[Problem statement] Only the lines holding the word "expirationTick" are wanted; copy each of them from the listing.

[Information provided]
Lemma ceil_ticks_bound res delay :
  0 < res -> delay < 2 ^ 63 -> 1 <= ceil_ticks res delay <= 2 ^ 63.
Proof.
  intros Hr Hd. unfold ceil_ticks. split; [lia |].
  apply Z.max_lub; [lia |]. apply Z.div_le_upper_bound; nia.
Qed.

Lemma new_timer_expiration k w delay c :
  wf_upto k w -> currentTick_ w < 2 ^ 63 -> delay < 2 ^ 63 ->
  expirationTick (new_timer w delay c) = currentTick_ w + ceil_ticks (tickResolution_ w) delay.
Proof.
  intros H Ht Hd. unfold new_timer. rewrite delay_ticks by (done || apply H). simpl.
  pose proof (ceil_ticks_bound (tickResolution_ w) delay ltac:(pose proof (wf_res _ _ H); lia) Hd).
  pose proof (wf_tick _ _ H). apply u64_small. lia.
Qed.

Lemma addTimer_spec k w delay c w' tid :
  wf_upto k w -> currentTick_ w < 2 ^ 63 -> delay < 2 ^ 63 -> 0 <= k ->
  zlen (pending w) + k + 1 < U64 ->
  addTimer w delay (Some c) = inr (w', tid) ->
  wf_upto k w' /\ pending w' ≡ₚ new_timer w delay c :: pending w /\
  currentTick_ w' = currentTick_ w /\ tickResolution_ w' = tickResolution_ w /\
  lastTickTime_ w' = lastTickTime_ w /\ tid = id (new_timer w delay c).
Proof.
  intros H Ht Hd Hk Hroom Ha. pose proof (new_timer_expiration k w delay c H Ht Hd) as He.
  pose proof (ceil_ticks_bound (tickResolution_ w) delay ltac:(pose proof (wf_res _ _ H); lia) Hd).
  unfold addTimer in Ha. cbv zeta in Ha.
  remember (new_timer w delay c) as tm eqn:Htm. clear Htm. injection Ha as <- <-.
  pose proof (wf_count _ _ H). pose proof (wf_slots _ _ H) as Hs.
  assert (Hp : concat (push_slot (slots_ w) (expirationTick tm mod slotCount_ w) tm)
               ≡ₚ tm :: pending w).
  { apply push_slot_pending. rewrite (proj1 Hs). apply Z.mod_pos_bound. lia. }
  split_and!; try done.
  split; wheel_cbn; try apply H.
  - apply push_slotted; done.
  - rewrite Hp. constructor; [lia | apply H].
  - rewrite (wf_active _ _ H). pose proof (zlen_nonneg (pending w)).
    rewrite size_add_small by lia. unfold zlen. rewrite (Permutation_length Hp). simpl. lia.
Qed.

Lemma add_all_spec adds k w :
  wf_upto k w -> currentTick_ w < 2 ^ 63 -> 0 <= k ->
  Forall (fun '(d, _) => d < 2 ^ 63) adds ->
  zlen (pending w) + k + zlen (added (add_all w adds).2) < U64 ->
  let '(w', evs) := add_all w adds in
  wf_upto k w' /\ pending w' ≡ₚ added evs ++ pending w /\ fired evs = [] /\
  currentTick_ w' = currentTick_ w /\ tickResolution_ w' = tickResolution_ w /\
  lastTickTime_ w' = lastTickTime_ w.
Proof.
  revert w. induction adds as [| [d c] adds IH]; intros w H Ht Hk Hd Hroom; [done |].
  inversion Hd as [| ? ? Hd1 Hd2]; subst. cbn [add_all] in *.
  destruct (addTimer w d (Some c)) as [| [w1 tid]] eqn:Ea; [done |].
  destruct (add_all w1 adds) as [w2 ev] eqn:E. cbn [snd] in Hroom.
  rewrite added_EAdd, ?zlen_cons in *. rewrite fired_EAdd. pose proof (zlen_nonneg (added ev)).
  destruct (addTimer_spec k w d c w1 tid) as (H1 & Hp & Hc & Hr & Hl & _); [done.. | lia | done |].
  specialize (IH w1 H1). rewrite E in IH. cbn [snd] in IH.
  assert (Hz : zlen (pending w1) = 1 + zlen (pending w)).
  { unfold zlen. rewrite (Permutation_length Hp). simpl. lia. }
  destruct IH as (H2 & Hp2 & Hf & Hc2 & Hr2 & Hl2); [lia | done | done | lia |].
  split_and!; try (done || congruence).
  rewrite Hp2, Hp. cbn [app]. symmetry. apply Permutation_middle.
Qed.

[Written solution]
  expirationTick (new_timer w delay c) = currentTick_ w + ceil_ticks (tickResolution_ w) delay.
  assert (Hp : concat (push_slot (slots_ w) (expirationTick tm mod slotCount_ w) tm)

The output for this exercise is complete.